So what Verizon was calling “unlimited lightning fast 4G” is not exactly so unlimited anymore. The wireless carrier is now throttling the top 5% of their data subscribers based on usage.
That is, any Verizon smart-phone user who uses an “extraordinary amount of data” will see a slowdown in their data-transfer speeds for the remainder of the month and the next billing cycle”. Yikes. And we thought Verizon was going to compete with “those other carriers” who offer limited data plans.
To add fuel to the fire, Verizon did not announce this to their millions of subscribers via press release, email or text message. Instead, the news ended up being leaked by a blogger who stumbled across a well-hidden PDF disclaimer on Verizon’s website.
Here is the notice explaining throttling straight from Verizon’s website: (With some of our own editorial comments)
Important Information about Verizon
As part of our continuing efforts to provide the best experience to our more than 94 million customers, Verizon Wireless is introducing two new network management practices.
The best experience is to throttle your customers? Let’s read on…

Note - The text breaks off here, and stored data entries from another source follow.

(** * EnOcean Equipment Profiles: the resolver and the bit-level codec

    A shallow embedding of [enocean/protocol/eep.py] (class [EEP]) and the
    properties of its profile resolver ([find_profile]), of its bitfield
    codec ([_get_raw], [_set_raw]) and of its decode path ([get_values]).

    The profile catalogue is an [xml.etree.ElementTree] document: elements
    carry a tag, a dictionary of string attributes, an optional text and an
    ordered list of children.  Python exceptions are modelled by the error
    type [exn]; a list mutated in place is modelled by threading the list
    through the call.  Logging is not modelled. *)

From Stdlib Require Import ZArith String Ascii List Floats DecimalString Lia.
From Stdlib Require Import DecimalPos.
From stdpp Require Import gmap strings list.

Set Warnings "-register-all".

Open Scope Z_scope.

(** ** Exceptions *)

(** The Python exceptions the code can raise.  [Unmodelled] marks an input of
    a builtin ([int], [float], [str.format]) that lies outside the fragment
    of that builtin described here: the model says nothing about what Python
    does there. *)
Inductive exn : Type :=
  | TypeError
  | ValueError
  | IndexError
  | AttributeError
  | ZeroDivisionError
  | Unmodelled.

Inductive result (A : Type) : Type :=
  | Ok (a : A)
  | Raise (e : exn).

Arguments Ok {A} a.
Arguments Raise {A} e.

Definition bind {A B : Type} (c : result A) (k : A -> result B) : result B :=
  match c with
  | Ok a => k a
  | Raise e => Raise e
  end.

Notation "x <- c ;; k" := (bind c (fun x => k))
  (at level 100, c at next level, right associativity).

Definition is_ok {A : Type} (c : result A) : bool :=
  match c with Ok _ => true | Raise _ => false end.

(** ** Python builtins used by the module *)

Module Py.

(** ['%s' % n] and [str(n)] for an integer [n]. *)
Definition str_of_int (n : Z) : string :=
  NilZero.string_of_int (Z.to_int n).

Definition is_digit (c : ascii) : bool :=
  let n := nat_of_ascii c in ((48 <=? n) && (n <=? 57))%nat.

Definition digit_value (c : ascii) : Z := Z.of_nat (nat_of_ascii c) - 48.

(** Characters that make [int(s)] or [float(s)] leave the plain fragment:
    white space and control characters (stripped by Python), the
    underscore (a digit separator) and non-ASCII characters (Unicode
    digits and spaces). *)
Definition outside_plain (c : ascii) : bool :=
  let n := nat_of_ascii c in ((n <=? 32) || (127 <=? n) || (n =? 95))%nat.

Definition is_letter (c : ascii) : bool :=
  let n := nat_of_ascii c in
  (((65 <=? n) && (n <=? 90)) || ((97 <=? n) && (n <=? 122)))%nat.

Fixpoint string_exists (p : ascii -> bool) (s : string) : bool :=
  match s with
  | EmptyString => false
  | String c r => p c || string_exists p r
  end.

(** Value of a non-empty run of decimal digits, read left to right. *)
Fixpoint digits_from (acc : Z) (s : string) : option Z :=
  match s with
  | EmptyString => Some acc
  | String c r =>
      if is_digit c then digits_from (10 * acc + digit_value c) r else None
  end.

Definition unsigned_decimal (s : string) : option Z :=
  match s with
  | EmptyString => None
  | _ => digits_from 0 s
  end.

Definition signed_decimal (s : string) : option Z :=
  match s with
  | String "-" r => Z.opp <$> unsigned_decimal r
  | String "+" r => unsigned_decimal r
  | _ => unsigned_decimal s
  end.

(** [int(s)] for a string [s]: an optional sign and decimal digits give
    the integer, any other string of plain characters raises
    [ValueError]. *)
Definition int_of_str (s : string) : result Z :=
  match signed_decimal s with
  | Some n => Ok n
  | None => if string_exists outside_plain s then Raise Unmodelled
            else Raise ValueError
  end.

(** [int(x)] where [x] is the result of [element.get(key)]: [int(None)]
    raises [TypeError]. *)
Definition int_of (x : option string) : result Z :=
  match x with
  | None => Raise TypeError
  | Some s => int_of_str s
  end.

(** [int(element.get(key, -1))]: the default is the integer [-1]. *)
Definition int_default_m1 (x : option string) : result Z :=
  match x with
  | None => Ok (-1)
  | Some s => int_of_str s
  end.

(** [int(s, 2)] for a string of binary digits; the empty string raises
    [ValueError].  Only strings over ['0'] and ['1'] are described. *)
Fixpoint binary_from (acc : Z) (s : string) : result Z :=
  match s with
  | EmptyString => Ok acc
  | String "0" r => binary_from (2 * acc) r
  | String "1" r => binary_from (2 * acc + 1) r
  | String _ _ => Raise Unmodelled
  end.
(** * STABLEFUN: the stablecoin creation flow

    A shallow embedding of the transaction orchestration code of the
    repository:

    - [src/utils/stablecoin-program.ts]: class [StablecoinProgram]
      ([createStablecoin], [sendTransaction]);
    - [src/components/CreateStablecoin.tsx]: the source holds two listings of
      this component.  The first one (module [ViaProgram]) validates the bond
      mint and delegates to [StablecoinProgram.createStablecoin]; the second
      one (module [Inline]) assembles, signs, sends and confirms the
      transaction itself and owns [checkBondBalance].

    Asynchronous calls are sequential at every [await], so the flows are
    written in a state-and-exception monad.  Everything the code obtains from
    the outside (RPC node, wallet, key generation) is an oracle of the
    [World], indexed by a logical clock so that two calls of the same method
    may answer differently.  Every external call, every operation on the
    transaction envelope and every toast is appended to a trace.
    Console logging is not modelled. *)

From Stdlib Require Import String Ascii List ZArith NArith QArith Bool Lia.
Import ListNotations.
Local Open Scope string_scope.
Local Open Scope Z_scope.

Set Implicit Arguments.

(* ================================================================== *)
(** * JavaScript values the flows handle *)

(** A thrown value: an [Error] instance with its [message], or anything
    else (for which [instanceof Error] is false and [.message] is
    undefined). *)
Inductive exn : Type :=
| ErrorObj (message : string)
| NonError.

(** The completion of a call that may throw. *)
Inductive result (A : Type) : Type :=
| Ok (a : A)
| Throw (e : exn).
Arguments Ok {A} a.
Arguments Throw {A} e.

(** Truthiness of a string: only the empty string is falsy. *)
Definition truthy_string (s : string) : bool :=
  match s with
  | EmptyString => false
  | String _ _ => true
  end.

(** [a || b] on strings. *)
Definition or_string (a b : string) : string :=
  if truthy_string a then a else b.

(** Plain JSON data, as the RPC client hands it over. *)
#[local] Unset Elimination Schemes.
Inductive Json : Type :=
| JNull
| JBool (b : bool)
| JNumber (z : Z)
| JString (s : string)
| JArray (items : list Json)
| JObject (fields : list (string * Json)).
#[local] Set Elimination Schemes.

(* ================================================================== *)
(** * web3.js data *)

(** A public key is its 32 bytes. *)
Record PublicKey : Type := mkPublicKey { pk_bytes : list N }.

Record Keypair : Type := mkKeypair {
  kp_publicKey : PublicKey;
  kp_secretKey : list N
}.

Definition Blockhash := string.
Definition TransactionSignature := string.

(** The answer of [connection.getLatestBlockhash()]. *)
Record BlockhashWithExpiryBlockHeight : Type := mkBlockhashInfo {
  blockhash : Blockhash;
  lastValidBlockHeight : N
}.

(** [TransactionError = {} | string]: the node sends either a string
    ("AccountInUse") or an object ({"InstructionError": [2, {"Custom": 1}]}). *)
Inductive TransactionError : Type :=
| TxErrString (s : string)
| TxErrObject (fields : list (string * Json)).

(** Truthiness: objects are truthy, a string is truthy unless empty. *)
Definition truthy_err (e : TransactionError) : bool :=
  match e with
  | TxErrString s => truthy_string s
  | TxErrObject _ => true
  end.

(** [err.toString()]: a string is itself, a plain object inherits
    [Object.prototype.toString]. *)
Definition TransactionError_toString (e : TransactionError) : string :=
  match e with
  | TxErrString s => s
  | TxErrObject _ => "[object Object]"
  end.

(** [confirmation.value]: [err] is [null] or a [TransactionError]. *)
Record SignatureResult : Type := mkSignatureResult {
  err : option TransactionError
}.

(** An argument handed to a program method. *)
Inductive JsValue : Type :=
| VString (s : string)
| VNumber (z : Z).

(** The three kinds of instruction the flows build, each represented by the
    builder call that makes it. *)
Inductive Instruction : Type :=
| SystemProgram_createAccount
    (fromPubkey newAccountPubkey : PublicKey) (space lamports : N)
    (programId : PublicKey)
| createInitializeMintInstruction
    (mint : PublicKey) (decimals : Z) (mintAuthority freezeAuthority : PublicKey)
| ProgramInstruction
    (programId : PublicKey) (method : string) (args : list JsValue)
    (keys : list PublicKey) (data : list N).

(** A legacy [Transaction] object. *)
Record Transaction : Type := mkTransaction {
  feePayer : option PublicKey;
  recentBlockhash : option Blockhash;
  tx_lastValidBlockHeight : option N;
  instructions : list Instruction;
  signatures : list PublicKey
}.

(** [new Transaction({feePayer, blockhash, lastValidBlockHeight})]. *)
Definition Transaction_new (fp : PublicKey) (bh : Blockhash) (lvh : N)
  : Transaction :=
  {| feePayer := Some fp;
     recentBlockhash := Some bh;
     tx_lastValidBlockHeight := Some lvh;
     instructions := [];
     signatures := [] |}.

(** [transaction.add(...items)] pushes the items in argument order. *)
Definition Transaction_add (tx : Transaction) (items : list Instruction)
  : Transaction :=
  {| feePayer := feePayer tx;
     recentBlockhash := recentBlockhash tx;
     tx_lastValidBlockHeight := tx_lastValidBlockHeight tx;
     instructions := instructions tx ++ items;
     signatures := signatures tx |}.

(** [transaction.sign(...signers)] discards earlier signatures and signs
    with the given keypairs.  The field records the keys that have signed,
    in call order; the order of the signature slots, which the library takes
    from the compiled message (fee payer first, still unsigned), is not
    modelled.  In the flows below the blockhash and the fee payer are set and
    the signers are accounts of the appended instructions, where the call
    does not throw. *)
Definition Transaction_sign (tx : Transaction) (signers : list Keypair)
  : Transaction :=
  {| feePayer := feePayer tx;
     recentBlockhash := recentBlockhash tx;
     tx_lastValidBlockHeight := tx_lastValidBlockHeight tx;
     instructions := instructions tx;
     signatures := map kp_publicKey signers |}.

We are implementing optimization and transcoding technologies in our network to transmit data files in a more efficient manner to allow available network capacity to benefit the greatest number of users. These techniques include caching less data, using less capacity, and sizing the video more appropriately for the device. The optimization process is agnostic to the content itself and to the website that provides it. While we invest much effort to avoid changing text, image, and video files in the compression process and while any change to the file is likely to be indiscernible, the optimization process may minimally impact the appearance of the file as displayed on your device. For a further, more detailed explanation of these techniques, please visit www.verizonwireless.com/vzwoptimization
If you subscribe to a Data Plan or Feature on February 3, 2011 or after, the following applies:
Verizon Wireless strives to provide customers the best experience when using our network, a shared resource among tens of millions of customers. To help achieve this, if you use an extraordinary amount of data and fall within the top 5% of Verizon Wireless data users we may reduce your data throughput speeds periodically for the remainder of your then current and immediately following billing cycles to ensure high quality network performance for other users at locations and times of peak demand.
Top 5%, eh? What is this exact number? How do you know if you qualify?
Even moreso, is there any transparent monitoring in place to make sure Verizon isn’t simply throttling everyone’s data?
Our proactive management of the Verizon Wireless network is designed to ensure that the remaining 95% of data customers aren’t negatively affected by the inordinate data consumption of just a few users.
So not only is Verizon penalizing for the month in question, but they are also penalizing for the “immediately following billing cycles“.
How many is a cycleS? Apparently, I am penalized in subsequent monthS for past transgressions this month. What one needs to realize is that shortly with 4G, many of those current 95% will move into that dreaded 5% and be throttled along with the rest of us.
Brian Chen makes a great point in his post on Gadget Lab, “And here we thought Verizon’s network technology was better-prepared than AT&T to handle a big crowd of iPhone customers. While our initial tests showed that Verizon was better at making and holding phone calls, its data speeds are slower than AT&T’s. The company must be worried about the effects of an influx of iPhone customers — otherwise, why would it throttle bandwidth like this?”
“We’ve been working on this for a very long time,” John Stratton, Verizon’s CEO, said during the Verizon iPhone press conference last month. “We expect unprecedented demand, bigger than anything we’ve ever seen before. We feel good about being able to handle it.”
Working on what for a very long time? A plan to handle a flood of new data-heavy customers by slowing everybody down? . It’s a great post, be sure to check it out.
The Verizon iPhone is appealing, but some throttled users will be less starry-eyed when they get error messages and timeouts because they have been nicely escorted off the fast bus. In their defense, Verizon states this is only going to happen to 5% of its heaviest data users (so not a big number of users), but not in their defense, this 5% is likely to be some of their best and most loyal customers to whom they are giving a dose of bad profit reality. If it really only is 5% is this really a problem? Not yet, but it soon will be as Verizon runs out of pipe and the 95% quickly fills into the 5% of throttles.